====== The data

(* ===== verification/RowLocking.v ===== *)
(** What adding a holder to a row version does: nobody loses a lock, and no committed update is
    forgotten, whichever way the holders are stored. *)

From S2P Require Import Prelude Xid Bufpage Itup Compact PageOps HeapPage HotChain HeapPrune Clog ClogPages Combocid Visibility Freeze Multixact Members Multis RowLocks.

Section locking.
Context {X : Xacts}.
Implicit Types (T : gmap Z (list (Z * Z))) (ms : list (Z * Z)).

(** * Who holds a version *)

(** A holder: running, or an updater that committed. *)
Abbreviation alive := (counts TransactionIdIsInProgress DidCommit).

(** The holders of a version with these fields, members being in the table [T]. *)
Definition holders T (xmax infomask infomask2 : Z) : list (Z * Z) :=
  if has_flag infomask HEAP_XMAX_INVALID then []
  else if has_flag infomask HEAP_XMAX_IS_MULTI then
    if HEAP_LOCKED_UPGRADED infomask then [] else filter alive (default [] (T !! xmax))
  else match xmax_status infomask infomask2 with
       | Some status => filter alive [(xmax, status)]
       | None => []
       end.

(** Sound fields: the bits of a MultiXactId agree with its members, and HEAP_XMAX_COMMITTED is
    only set for a single updater that has committed. *)
Record header_ok T (xmax infomask infomask2 : Z) : Prop := {
  ho_multi : has_flag infomask HEAP_XMAX_INVALID = false → has_flag infomask HEAP_XMAX_IS_MULTI = true → HEAP_LOCKED_UPGRADED infomask = false →
    id_ok xmax ∧ ∃ ms, T !! xmax = Some ms ∧ (HEAP_XMAX_IS_LOCKED_ONLY infomask = true ↔ Forall (λ m, m.2 ≤ MultiXactStatusForUpdate) ms);
  ho_xid : has_flag infomask HEAP_XMAX_INVALID = false → has_flag infomask HEAP_XMAX_IS_MULTI = false → TransactionIdIsValid xmax = true;
  ho_committed : has_flag infomask HEAP_XMAX_INVALID = false → has_flag infomask HEAP_XMAX_COMMITTED = true →
    HEAP_XMAX_IS_LOCKED_ONLY infomask = false ∧ DidCommit xmax = true;
}.

(** Sound tables: one updater at most, and only the statuses there are. *)
Definition table_ok T : Prop := map_Forall (λ _ ms, has_two_updaters ms = false ∧ Forall (λ m, 0 ≤ m.2 ≤ MultiXactStatusUpdate) ms) T.

(** ** Bits of a MultiXactId *)

Definition strength ms (start : Z) : Z := foldl (λ strongest m, Z.max strongest (TUPLOCK_from_mxstatus m.2)) start ms.

Lemma tuplock_modes status : 0 ≤ TUPLOCK_from_mxstatus status ≤ 3.
Proof. unfold TUPLOCK_from_mxstatus. destruct (Z.to_nat status) as [|[|[|[|[|[|[|n]]]]]]]; by vm_compute. Qed.

Lemma strength_range ms : ∀ start, 0 ≤ start ≤ 3 → 0 ≤ strength ms start ≤ 3.
Proof. induction ms as [|m ms IH]; intros start Hs; unfold strength in *; cbn [foldl]; [done|]. apply IH. pose proof (tuplock_modes m.2). lia. Qed.

Lemma hint_bits ms multi bits bits2 : @GetMultiXactIdHintBits (with_members ms) multi = (bits, bits2) → Forall (λ m, 0 ≤ m.2 ≤ MultiXactStatusUpdate) ms →
  has_flag bits HEAP_XMAX_INVALID = false ∧ has_flag bits HEAP_XMAX_IS_MULTI = true ∧ HEAP_LOCKED_UPGRADED bits = false ∧ has_flag bits HEAP_XMAX_COMMITTED = false ∧
  (HEAP_XMAX_IS_LOCKED_ONLY bits = true ↔ Forall (λ m, m.2 ≤ MultiXactStatusForUpdate) ms).
Proof.
  unfold GetMultiXactIdHintBits. cbn [Visibility.GetMultiXactIdMembers with_members]. fold (strength ms LockTupleKeyShare).
  pose proof (strength_range ms LockTupleKeyShare ltac:(done)) as Hs. set (st := strength ms LockTupleKeyShare) in *. clearbody st.
  set (upd := existsb _ ms). intros [= <- _] Hst.
  assert (Hu : upd = false ↔ Forall (λ m, m.2 ≤ MultiXactStatusForUpdate) ms).
  { unfold upd. clear upd Hs. unfold MultiXactStatusUpdate, MultiXactStatusForUpdate, MultiXactStatusNoKeyUpdate in *.
    induction Hst as [|m ms Hm Hms IH]; cbn [existsb]; [done|]. rewrite orb_false_iff, IH, Forall_cons. destruct (Z.eqb_spec m.2 4), (Z.eqb_spec m.2 5); cbn [orb]; split; intros [? ?]; (split; [lia||done|done]). }
  assert (Hc : st = 0 ∨ st = 1 ∨ st = 2 ∨ st = 3) by lia. clearbody upd. rewrite <- Hu.
  destruct Hc as [->|[->|[->| ->]]]; destruct upd; split_and!; try (by vm_compute); split; intros H; (done || by vm_compute in H).
Qed.

(** * The table through the calls *)

Lemma updated_updated b s c s' c' sys : updated b s' c' (updated b s c sys) = updated b s' c' sys.
Proof. unfold updated. cbn. by rewrite insert_insert_eq. Qed.

Lemma cache_of_updated b s c sys : cache_of (updated b s c sys) b = c.
Proof. unfold cache_of, updated. cbn. by rewrite lookup_insert_eq. Qed.

Section table.
Context (j0 lo : Z) (b : nat).

Lemma use_cache A hist sys T c : system_ok j0 lo A hist sys T → cache_ok j0 hist c → system_ok j0 lo A hist (updated b (shared sys) c sys) T.
Proof. intros [Hh Hc HT] Hc'. constructor; [done|by apply updated_cache|done]. Qed.

Lemma table_id A hist sys T multi ms : system_ok j0 lo A hist sys T → T !! multi = Some ms → id_ok multi.
Proof. intros [_ _ HT] H. apply HT in H as (k & a & _ & ->). pose proof (mid_range (j0 + Z.of_nat k)). unfold id_ok. lia. Qed.

Lemma read_ok A hist sys T ov multi ms r : system_ok j0 lo A hist sys T → T !! multi = Some ms →
  read_members_of ov multi false (shared sys, cache_of sys b) = Ok r → ∃ c, r = (ms, (shared sys, c)) ∧ cache_ok j0 hist c.
Proof.
  intros Hs HT. pose proof (ask_table j0 lo A hist sys T b ov multi Hs (table_id _ _ _ _ _ _ Hs HT)) as Ha. rewrite HT in Ha. destruct Ha as (c & E & Hc).
  unfold read_members_of. cbn [fst snd]. rewrite E. rsimpl. intros [= <-]. by exists c.
Qed.

(** A MultiXactId that only locks can be reported as gone. *)
Lemma read_lock_only A hist sys T ov multi ms r : system_ok j0 lo A hist sys T → T !! multi = Some ms →
  (MultiXactIdPrecedes multi ov = true → Forall (λ m, TransactionIdIsInProgress m.1 = false) ms) →
  read_members_of ov multi true (shared sys, cache_of sys b) = Ok r →
  ∃ ms1 c, r = (ms1, (shared sys, c)) ∧ cache_ok j0 hist c ∧ (ms1 = ms ∨ ms1 = [] ∧ Forall (λ m, TransactionIdIsInProgress m.1 = false) ms).
Proof.
  intros Hs HT Hgone. pose proof (ask_table j0 lo A hist sys T b ov multi Hs (table_id _ _ _ _ _ _ Hs HT)) as Ha. rewrite HT in Ha. destruct Ha as (c & E & Hc).
  unfold read_members_of, GetMultiXactIdMembers in *. cbn [fst snd]. destruct (negb (MultiXactIdIsValid multi) || false); [done|].
  destruct (mXactCacheGetById multi (cache_of sys b)) as [[ms'|] c0] eqn:Eg.
  - injection E as -> ->. rsimpl. intros [= <-]. exists ms, c. split_and!; [done|done|by left].
  - cbn [andb] in *. destruct (MultiXactIdPrecedes multi ov) eqn:Hp; [|rewrite E; rsimpl; intros [= <-]; exists ms, c; split_and!; [done|done|by left]].
    rsimpl. intros [= <-]. exists [], c0. split_and!; [done| |right; auto]. rewrite (get_by_id_None _ _ _ Eg). apply (so_caches _ _ _ _ _ _ Hs).
Qed.

Lemma read_total A hist sys T ov multi ms isLockOnly : system_ok j0 lo A hist sys T → T !! multi = Some ms → ∃ r, read_members_of ov multi isLockOnly (shared sys, cache_of sys b) = Ok r.
Proof.
  intros Hs HT. pose proof (ask_table j0 lo A hist sys T b ov multi Hs (table_id _ _ _ _ _ _ Hs HT)) as Ha. rewrite HT in Ha. destruct Ha as (c & E & Hc).
  unfold read_members_of, GetMultiXactIdMembers in *. cbn [fst snd]. destruct (negb (MultiXactIdIsValid multi) || false); [done|].
  destruct (mXactCacheGetById multi (cache_of sys b)) as [[ms'|] c0]; [rsimpl; eauto|]. cbn [andb] in E. destruct (isLockOnly && MultiXactIdPrecedes multi ov); [rsimpl; eauto|]. rewrite E. rsimpl. eauto.
Qed.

============

For each line in the records that holds "filter", show that line as it stands.

__Exercise response__.
    if HEAP_LOCKED_UPGRADED infomask then [] else filter alive (default [] (T !! xmax))
       | Some status => filter alive [(xmax, status)]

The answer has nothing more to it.